Okay, let's pretend I know nothing.
Pretend I'm just newly hatched, newly born, beamed in from some other planet.
How would I build things which are true from nothing?
And, of course, Descartes did this with regards to reality, and Kant did this with regards to ethics.
Socrates did this with regards to knowledge as a whole.
Like, let's pretend I know nothing and see what I can build that has some sort of substance or...
And I have a whole 19-part Introduction to Philosophy series.
Again, fdrpodcast.com.
People can check that out.
I've got Essential Philosophy, which deals with simulation theory and free will and morals and so on.
So just start with a blank slate.
Okay, well, what is truth?
Well, truth, the big question in philosophy, there's this famous, somebody famously asked a philosophy professor, how's your wife?
And he said, well, compared to what?
And that's...
Compared to what?
Well, truth compared to falsehood.
So true has to have something to do with objective reality outside our minds.
Because, you know, there's this weird thing where people say, my truth, like that can be validated or verified or something like that.
Truth is, in a philosophical sense, truth is the relationship between the contents of our minds that we believe to be true and the actual facts of empirical reality.
And so you have to start assuming that everything you've been told is a lie and everything you believe is false and just say, okay, if I have to build things up from nothing, what is true?
Well, of course, Descartes famously said, well, I think therefore I am, which is the only thing I know is that I am thinking.
And I think he kind of went on a weird brain controlled by a demon, like brain in a vat, hooked up to electrodes controlled by a demon.

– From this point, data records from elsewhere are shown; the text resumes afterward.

(** ** The tray *)

Record Tray : Type := mkTray {
  tr_processes : list ProcessSummary; tr_health : option HealthSnapshot; tr_pool : option PoolSnapshot; tr_status : option StatusSnapshot;
  tr_connected : bool; tr_visual : TrayGateVisual }.
Definition tray_offline : Tray := mkTray [] None None None false (resolve_tray_gate_visual "UNAVAILABLE" "UNAVAILABLE" false).
Definition refresh (self_uid : Z) (w : Wire) (h : Host) (id : Z) (t : Tray) (d : Daemon) : Daemon * Tray :=
  let '(d', r) := tray_call report_dec self_uid w h id "monitoring.report" (Obj []) d in
  (d', match r with
       | Ok s => mkTray (process_summaries s) (Some (health_snapshot s)) (Some (rp_pool s)) (Some (rp_status s)) true (visual_of_gate (rp_gate s) true)
       | Err _ => tray_offline
       end).
Definition shown (x : Samples) (h : HostWatch) (s : StatusSnapshot) : Tray :=
  mkTray (process_summaries (seen x h s)) (Some (health_snapshot (seen x h s))) (Some (capture_pool_snapshot x h)) (Some s) true
    (visual_of_gate (capture_gate x) true).

Lemma report_keeps_daemon h id d :
  handle de_observation de_layout to_toml parse_ts ticks h (mkRequest id "monitoring.report" (Obj [])) d =
  (d, match sample h IpcHandler.MonitoringReport with Ok v => Ok (RHost v) | Err e => Err e end).
Proof. unfold handle. change (method_of _) with (Some IpcHandler.MonitoringReport). cbn. unfold st_bind, st_lift. by destruct (sample h _). Qed.

(** Killing from the menu reaches the pool, for every process number of 32 bits. *)
Lemma kill_reaches self_uid w h id pid d : wire_good self_uid w = true → 0 ≤ id ≤ u64_max → 0 ≤ pid ≤ u32_max →
  tray_call as_bool self_uid w h id "process.kill" (Obj [("pid", enc u32_codec pid)]) d =
  (d, match kill h pid with Ok _ => Ok true | Err e => Err ("IPC error (process.kill): " +:+ e) end).
Proof.
  intros Hw Hid Hp. rewrite tray_call_handles by done. unfold handle. change (method_of _) with (Some ProcessKill). cbn [params].
  unfold pid_param. change (as_u64 (value_index "pid" _)) with (Some pid). cbn iota. rewrite (proj2 (Z.leb_le _ _)) by lia. cbn.
  unfold st_bind, st_lift. by destruct (kill h pid).
Qed.
Lemma metric_sample_line name k n : 0 ≤ n → metric_sample name k n = sample_line (λ _, false) (λ _, None) Some show_i name ([("process", k)], n).
Proof.
  intros Hn. unfold metric_sample, sample_line, format_labels, label_list, format_label, push_value, show_i. cbn [fmap list_fmap join_with fst snd].
  rewrite bool_decide_false by done. rewrite (proj2 (Z.ltb_ge _ _) Hn), escape_in_one_pass. by rewrite !str_app_assoc, !str_app_cons, !str_app_assoc, !str_app_cons.
Qed.
Lemma gauge_lines {A} name help (f : A → string) (g : A → Z) l : Forall (λ a, 0 ≤ g a) l →
  metric_lines (λ _, false) (λ _, None) Some show_i (gauge name help ((λ a, (f a, g a)) <$> l)) =
  ["# HELP " +:+ name +:+ " " +:+ help; "# TYPE " +:+ name +:+ " gauge"] ++ ((λ a, metric_sample name (f a) (g a)) <$> l).
Proof.
  intros Hl. unfold metric_lines, gauge. cbn [m_name m_help m_type m_samples as_prom_type app]. do 2 f_equal.
  rewrite <- !list_fmap_compose. apply list_fmap_ext. intros i a Ha. cbn. symmetry. apply metric_sample_line. by eapply Forall_lookup_1 in Hl.
Qed.
(** The metrics page of the service is what the exposition renderer of the gateway crate writes for the
    same gauges, whatever the names of the processes are; so each process has a line of its own there, and
    its label reads back. *)
Theorem metrics_are_exposition processes health : Forall (λ p, 0 ≤ pi_memory_mb p) processes →
  Forall (λ x, 0 ≤ consecutive_failures x.2) (iter health) →
  render_prometheus_metrics processes health = render_gateway (process_metrics processes health).
Proof.
  intros Hp Hh. unfold render_prometheus_metrics, render_gateway, prom_render, process_metrics. cbn [fmap list_fmap concat_str compose].
  assert (∀ b : bool, 0 ≤ (if b then 1 else 0)) as Hb by (intros []; lia).
  rewrite !gauge_lines; try done.
  - unfold line_block. rewrite !fmap_app, !concat_str_app. cbn [fmap list_fmap concat_str]. by rewrite ?str_app_nil_r, ?str_app_assoc.
  - apply Forall_true. intros x. apply Hb.
  - apply Forall_true. intros p. unfold up_of. destruct (health !! _); [apply Hb|lia].
Qed.
End metrics.
Definition named (pid : Z) (name : string) (mem : Z) : ProcessInfo := FleetReport.demo_info pid name mem 0 None.
Lemma metrics_are_exposition_witness :
  render_prometheus_metrics (λ m, map_to_list m) [named 1 (String quote "a") 3] ∅ = render_gateway (process_metrics (λ m, map_to_list m) [named 1 (String quote "a") 3] ∅).
Proof. apply (metrics_are_exposition (λ m, map_to_list m)); [repeat constructor; cbn; lia|]. rewrite map_to_list_empty. constructor. Defined.
(** Two processes of one name give one series two values. *)
Example duplicate_series : let lines := split_on nl (render_prometheus_metrics (λ m, map_to_list m) [named 1 "node" 3; named 2 "node" 5] ∅) in
  let series n := "sharecli_process_memory_mb{process=" +:+ String quote ("node" +:+ String quote ("} " +:+ n)) in
  lines !! 2%nat = Some (series "3") ∧ lines !! 3%nat = Some (series "5").
Proof. by vm_compute. Qed.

It went kind of weird that way, but you start with nothing, and we only have to start with nothing because we're lied to so much.
Like, in the future, when philosophy is taught to children from an early age onwards, we won't have to do all of this, right?
We won't have to unlearn all of the bad teachings we've been given, but lying to people is so profitable that it's like the ultimate human crop is delusion.
At the moment, we have to kind of undo a bunch of stuff and say, okay, let's assume that I know nothing.
Okay, what is true?
And so we study the principles of objective reality, which is reason and evidence, right?
Reason is the art of non-contradictory identification of information.
Evidence is the consistency of the behavior of matter and energy.
And so we say, okay, well, if I have self-contradictory beliefs, they can't be true, because truth is relative to reality, and reality is not contradictory.
An elephant doesn't turn into an airplane, does not turn into a cloud, and there's no such thing as a square circle, and two and two never make five.
There's a pleasing kind of rationality and objectivity to reality as a whole.
That is a beautiful thing.
It's a beautiful thing that we live in a sane universe, because it gives us the opportunity.
To not be mad, to actually be sane.
So you build your knowledge base up with reference to reason and evidence.
This is a sort of scientific method rather than saying, is the world run by sort of ghosts and goblins and demons and spirits and so on?